I've been meaning to create a simple example that demonstrates how a likelihood ratio can be calculated. A few days ago, I did. The inspiration was a plot that appeared in many recent publications, which compared the various observational channels at the LHC against the standard model prediction vs. a "null hypothesis", which was the standard model without the Higgs boson. The two hypothesis were represented by two values, 0 and 1, and the various channels were marked on the vertical axis, their values plotted with horizontal error bars.

So for this example, I started with ten random data points and associated error bars, shown below.

$i$ $a_i$
1 1.1 ± 0.6
2 0.8 ± 0.4
3 −0.1 ± 0.4
4 0.4 ± 0.5
5 0.2 ± 0.8
6 0.4 ± 0.5
7 0.2 ± 0.5
8 0.7 ± 0.2
9 1.2 ± 0.8
10 0.8 ± 0.6
 

The null hypothesis is that the values are centered on the vertical axis at 0. The alternative hypothesis is that the values are centered on 1.

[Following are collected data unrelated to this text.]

Lemma next_step this w d l :
  store_wf this w -> _dir this = Some d -> streams (view w) !! d = Some l ->
  exists name this' w', ends (fun fuel => next fuel this w) (name, this', w') /\
    store_wf this' w' /\ files (view w') = files (view w) /\ fds (view w') = fds (view w) /\
    _blockset this' = _blockset this.
Proof.
  intros Hwf Hdr Hl. destruct (next_spec this w d l Hdr Hl) as [w' Hn].
  destruct (scanned l) as [|k ks].
  - destruct Hn as [Hrun Hv]. exists EmptyString, (with_dir None this), w'. split_and!;
      try (by rewrite Hv); try done; [by exists (S (length l))|].
    by apply (store_wf_dir this w); [|rewrite Hv|].
  - destruct Hn as (l' & Hrun & Hv & _ & _). exists k, this, w'. split_and!;
      try (by rewrite Hv); try done; [by exists (S (length l))|].
    replace this with (with_dir (Some d) this) by (unfold with_dir; rewrite <- Hdr; by destruct this).
    apply (store_wf_dir this w); [done|by rewrite Hv|]. intros d' [= <-]. rewrite Hv.
    simpl. rewrite lookup_insert_eq. eauto.
Qed.

(** [next] ends when there is a stream to read from. *)
Lemma next_cases this w :
  store_wf this w -> is_Some (_dir this) \/ opened w = true ->
  exists name this' w', ends (fun fuel => next fuel this w) (name, this', w') /\
    store_wf this' w' /\ files (view w') = files (view w) /\ fds (view w') = fds (view w) /\
    _blockset this' = _blockset this.
Proof using Hdir.
  intros Hwf Hd. destruct (_dir this) as [d|] eqn:Ed.
  { destruct (wf_dir _ _ Hwf d Ed) as [l Hl]. by eapply next_step. }
  destruct Hd as [[? ?]|Ho]; [done|]. unfold opened in Ho. apply bool_decide_eq_true in Ho.
  pose proof (law_opendir w) as Hlaw. destruct (os_opendir dir w) as [[d|] w1] eqn:Eo.
  2: { by destruct Ho. }
  destruct Hlaw as [_ (l & _ & Hv)].
  destruct (next_step (with_dir (Some d) this) w1 d l) as (name & this' & w' & Hn & Hwf' & Hf & Hfd & Hb).
  - apply (store_wf_dir this w); [done|by rewrite Hv|]. intros d' [= <-]. rewrite Hv. simpl.
    rewrite lookup_insert_eq. eauto.
  - done.
  - rewrite Hv. apply lookup_insert_eq.
  - exists name, this', w'. rewrite Hv in Hf, Hfd. split_and!; try done.
    destruct Hn as [n Hn]. exists n. intros fuel Hle.
    rewrite (next_opens fuel this w d w1); [by apply Hn|apply Hwf|done|done].
Qed.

The average of these values is 0.57. Their error bars are large. The (normalized) $\chi^2$ values per degrees of freedom associated with the two hypotheses do not suggest a significant difference:
\begin{align}
\chi^2_0&=\frac{1}{n-1}\sum\limits_{i=1}^n\frac{a_i^2}{\sigma_i^2}=2.80,\\
\chi^2_1&=\frac{1}{n-1}\sum\limits_{i=1}^n\frac{(a_i-1)^2}{\sigma_i^2}=1.86.
\end{align}

However, when we compute the likelihood ratio, the picture changes. The likelihoods are calculated as
\begin{align}
L_0&=\prod\limits_{i=1}^n{\cal L}(a_i,\sigma_i)=3.73\times 10^{-7},\\
L_1&=\prod\limits_{i=1}^n{\cal L}(a_i-1,\sigma_i)=2.61\times 10^{-5},
\end{align}
where ${\cal L}(x,\sigma)$ is the Gaussian distribution of $x$ with standard deviation $\sigma$.

The ratio of $L_1$ and $L_0$ is 70.1; i.e., the '1' hypothesis is more than 70 times as likely as the '0' hypothesis.

Another way of expressing this is that if the only two competing hypotheses are the '0' and '1' cases described here, then we can normalize the likelihoods and express them as probabilities:
\begin{align}
{\cal P}_0&=\frac{{\cal L}_0}{{\cal L}_0+{\cal L}_1}=1.4\%,\\
{\cal P}_1&=\frac{{\cal L}_1}{{\cal L}_0+{\cal L}_1}=98.6\%,
\end{align}
which actually looks like a nearly $2.5\sigma$ significance.

We can also interpret this result as a prediction that as more data are collected in an experiment that yielded these results, under the assumption that either the '0' or the '1' hypothesis must be true, the data will converge on the '1' hypothesis with a probability of 98.6%.

I guess this demonstrates the statement that I found on Wikipedia, which says that ``use of the likelihood ratio test can be justified by the Neyman–Pearson lemma, which demonstrates that such a test has the highest power among all competitors''.